▸ **Given data**
(** C1, as amended: for two module-compatible gears that the rebuild
    takes as a candidate pair and that do not overlap, the connection is
    refused as jamming exactly when a path joins them in the graph built
    so far and the cycle the new edge would close (the edges of the
    shortest path, which the search finds, plus one) has odd length; when
    that length is even, and when no path joins them, the edge is added
    on both gears.  Three equal gears in a triangle: the third edge is
    refused and flagged; four in a square: the fourth edge is made. *)
Theorem jamming_iff_odd_cycle (gs : list Gear)
        (jamming : option (nat * nat)) (c : Candidate) :
  overlapRef distanceTo gs (gear1 c) (gear2 c) = false ->
  compatibleRef gs (gear1 c) (gear2 c) = true ->
  let adj := neighbours gs in
  let oddCycle :=
    exists k, pathLength adj (gear1 c) (gear2 c) k /\
              Nat.odd (S k) = true in
  let connected (st : list Gear * option (nat * nat)) :=
    st = (connectGears gs (gear1 c) (gear2 c), jamming) /\
    In (gear2 c) (neighbours (fst st) (gear1 c)) /\
    In (gear1 c) (neighbours (fst st) (gear2 c)) in
  let st := connectStep distanceTo (gs, jamming) c in
  (wouldCauseJamming gs (gear1 c) (gear2 c) = true <-> oddCycle) /\
  (oddCycle ->
   st = (gs, match jamming with
             | None => Some (gear1 c, gear2 c)
             | Some _ => jamming
             end)) /\
  (forall k, pathLength adj (gear1 c) (gear2 c) k ->
             Nat.even (S k) = true -> connected st) /\
  (~ oddCycle -> connected st) /\
  (graph (after triangleScene)
   = [(1, [2]); (2, [1; 3]); (3, [2])]%nat /\
   errors (after triangleScene)
   = [(1%nat, NoError); (2%nat, NoError); (3%nat, Jamming 1)] /\
   wouldCauseJamming (gears (after triangleScene)) 1 3 = true) /\
  (graph (after squareScene)
   = [(1, [2; 4]); (2, [1; 3]); (3, [2; 4]); (4, [1; 3])]%nat /\
   errors (after squareScene)
   = [(1%nat, NoError); (2%nat, NoError); (3%nat, NoError);
      (4%nat, NoError)]).
Proof.
  intros Ov Co adj oddCycle connected st.
  pose proof (wouldCauseJamming_spec gs (gear1 c) (gear2 c)) as J.
  fold adj in J. fold oddCycle in J.
  assert (Yes : oddCycle ->
                st = (gs, match jamming with
                          | None => Some (gear1 c, gear2 c)
                          | Some _ => jamming
                          end)).
  { intro O. apply J in O. unfold st, connectStep.
    now rewrite Ov, Co, O. }
  assert (No : ~ oddCycle -> connected st).
  { intro O.
    assert (F : wouldCauseJamming gs (gear1 c) (gear2 c) = false).
    { destruct (wouldCauseJamming gs (gear1 c) (gear2 c)); trivial.
      exfalso. apply O. now apply J. }
    assert (E : st = (connectGears gs (gear1 c) (gear2 c), jamming)).
    { unfold st, connectStep. now rewrite Ov, Co, F. }
    destruct (compatibleRef_present _ _ _ Co) as [P1 P2].
    unfold connected. rewrite E. cbn. split; trivial.
    now apply connectGears_links. }
  split; [exact J |]. split; [exact Yes |]. split; [| split; [exact No |]].
  - intros k P Ev. apply No. intros (k' & P' & Od).
    rewrite (pathLength_unique _ _ _ _ _ P P') in Ev.
    rewrite <- Nat.negb_odd, Od in Ev. discriminate.
  - split; repeat split; vm_compute; reflexivity.
Qed.
(** C9.  The checks are deterministic and stateless: two evaluations of
    the same password string give the same four scores, in whatever order
    the character set happens to be iterated. *)
Theorem checks_deterministic (ucd : UnicodeData) (first second : t)
    (order1 order2 : list char) :
  password first = password second ->
  iteration_of (set (password first)) order1 ->
  iteration_of (set (password second)) order2 ->
  length_check first = length_check second
  /\ character_check_on order1 = character_check_on order2
  /\ character_check first = character_check_on order1
  /\ character_check first = character_check second
  /\ repeat_check first = repeat_check second
  /\ sequential_check ucd first = sequential_check ucd second.
Proof.
  intros Hsame Horder1 Horder2.
  rewrite (character_check_on_count _ _ Horder1),
    (character_check_on_count _ _ Horder2), !character_check_count.
  unfold length_check, repeat_check, sequential_check.
  rewrite Hsame. repeat split.
Qed.

Lemma checks_deterministic_witness :
  character_check_on [97; 66; 49]%N = character_check_on [49; 97; 66]%N
  /\ character_check (Spec.checker "aB1a") = character_check_on [97; 66; 49]%N.
Proof.
  assert (Hiter : forall l : list char,
             bool_decide (NoDup l) = true ->
             set l = set (password (Spec.checker "aB1a")) ->
             iteration_of (set (password (Spec.checker "aB1a"))) l).
  { intros l Hnodup Hl. split; [exact (bool_decide_eq_true_1 _ Hnodup) |].
    intros c. rewrite <- Hl. unfold set. rewrite elem_of_list_to_set.
    reflexivity. }
  pose proof (checks_deterministic ascii_ucd
                (Spec.checker "aB1a") (Spec.checker "aB1a")
                [97; 66; 49]%N [49; 97; 66]%N eq_refl) as H.
  destruct H as (_ & H1 & H2 & _).
  - apply Hiter; vm_compute; reflexivity.
  - apply Hiter; vm_compute; reflexivity.
  - split; [exact H1 | exact H2].
Defined.
Lemma ustep_space (q : ustate) (c : ascii) :
  q <> UAcc -> isspace c = true -> ustep q c = U0.
Proof.
  intros Hq. destruct q; try congruence; usimpl; char_cases c; ufin.
Qed.

Lemma urun_spaces (l : text) : forallb isspace l = true -> urun U0 l = U0.
Proof.
  induction l as [|c l IH]; [reflexivity|]. cbn [forallb].
  rewrite andb_true_iff. intros [Hc Hl].
  change (urun U0 (c :: l)) with (urun (ustep U0 c) l).
  rewrite ustep_space by (congruence || assumption). now apply IH.
Qed.

Lemma urun_closing (q : ustate) : q <> UAcc -> urun q closing = U0.
Proof. destruct q; intros; try congruence; reflexivity. Qed.

Lemma add_closing_free (s : text) : url_free s -> url_free (add_closing s).
Proof.
  unfold add_closing. destruct (negb _); [|auto].
  rewrite <- !urun_url_free. intros H.
  destruct (strip_spec s) as (l & r & Hs & Hl & _).
  rewrite Hs, !urun_app, (urun_spaces l Hl) in H.
  rewrite urun_app, urun_closing; [discriminate|].
  intros Ha. rewrite Ha, urun_acc in H. congruence.
Qed.

(** C10: the rewritten body has no match of [https?://\S+]: the URL
    removal leaves none, and neither the later replacements nor the closing
    block brings one in. *)
Theorem rewritten_body_has_no_url :
  (forall body, re_search pat_url (remove_urls body) = false) /\
  (forall body, re_search pat_url body = false ->
     re_search pat_url (apply_replacements body_replacements body) = false) /\
  (forall body, re_search pat_url body = false ->
     re_search pat_url (add_closing body) = false) /\
  (forall subject body,
     re_search pat_url (snd (rewrite_to_safe subject body)) = false).
Proof.
  split; [exact remove_urls_free|].
  split; [exact apply_body_replacements_free|].
  split; [exact add_closing_free|].
  intros subject body. unfold rewrite_to_safe. cbn [snd].
  apply add_closing_free, apply_body_replacements_free, remove_urls_free.
Qed.

Lemma rewritten_body_has_no_url_witness :
  re_search pat_url (str "see http:// urgent") = false /\
  re_search pat_url (apply_replacements body_replacements (str "see http:// urgent")) = false /\
  re_search pat_url (add_closing (str "see http:// urgent")) = false.
Proof.
  assert (H : re_search pat_url (str "see http:// urgent") = false) by (vm_compute; reflexivity).
  destruct rewritten_body_has_no_url as (_ & H1 & H2 & _).
  split; [exact H|]. split; [exact (H1 _ H) | exact (H2 _ H)].
Defined.


(** ** Sensitive-instruction patterns: what the removal covers *)

Lemma match_k_lit_i (w s : text) (cont : text -> option text) :
  match_k (lit_i w) s cont =
  if starts_with (lower w) (lower s) then cont (skipn (length w) s) else None.
Proof.
  revert s; induction w as [|c w IH]; intros s; [reflexivity|].
  destruct w as [|c2 w].
  - destruct s as [|c' s]; [reflexivity|]. cbn.
    now rewrite andb_true_r.
  - change (lit_i (c :: c2 :: w)) with (Cat (Chr (CLitI c)) (lit_i (c2 :: w))).
    cbn [match_k]. destruct s as [|c' s]; [reflexivity|].
    cbn [cls_matches lower map starts_with length skipn].
    destruct (ascii_eqb (lower_char c) (lower_char c')); [|reflexivity].
    rewrite IH. reflexivity.
Qed.

Lemma starts_with_app (w r : text) : starts_with w (w ++ r) = true.
Proof. apply starts_with_spec. now exists r. Qed.

Lemma length_lower (s : text) : length (lower s) = length s.
Proof. apply length_map. Qed.

(** A literal matched up to case, in front of anything. *)
Lemma match_k_lit_i_app (w w0 s : text) (cont : text -> option text) :
  lower w0 = lower w ->
  match_k (lit_i w) (w0 ++ s) cont = cont s.
Proof.
  intros H. rewrite match_k_lit_i, lower_app, H, starts_with_app.
  f_equal. apply (f_equal (@length ascii)) in H. rewrite !length_lower in H.
  rewrite <- H, skipn_app, skipn_all, Nat.sub_diag. reflexivity.
Qed.

Lemma star_k_first (k : cls) (cont : text -> option text) (s r : text) :
  cont s = Some r -> exists out, star_k k cont s = Some out.
Proof.
  intros H. destruct s as [|c s]; cbn [star_k]; [eauto|].
  destruct (cls_matches k c); [|eauto].
  destruct (star_k k cont s); eauto.
Qed.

▸ **Problem requirements**
Give back the records word for word. Start at the first line, end at the line containing "In (gear2 c)", and include both.

▸ **Task response**
(** C1, as amended: for two module-compatible gears that the rebuild
    takes as a candidate pair and that do not overlap, the connection is
    refused as jamming exactly when a path joins them in the graph built
    so far and the cycle the new edge would close (the edges of the
    shortest path, which the search finds, plus one) has odd length; when
    that length is even, and when no path joins them, the edge is added
    on both gears.  Three equal gears in a triangle: the third edge is
    refused and flagged; four in a square: the fourth edge is made. *)
Theorem jamming_iff_odd_cycle (gs : list Gear)
        (jamming : option (nat * nat)) (c : Candidate) :
  overlapRef distanceTo gs (gear1 c) (gear2 c) = false ->
  compatibleRef gs (gear1 c) (gear2 c) = true ->
  let adj := neighbours gs in
  let oddCycle :=
    exists k, pathLength adj (gear1 c) (gear2 c) k /\
              Nat.odd (S k) = true in
  let connected (st : list Gear * option (nat * nat)) :=
    st = (connectGears gs (gear1 c) (gear2 c), jamming) /\
    In (gear2 c) (neighbours (fst st) (gear1 c)) /\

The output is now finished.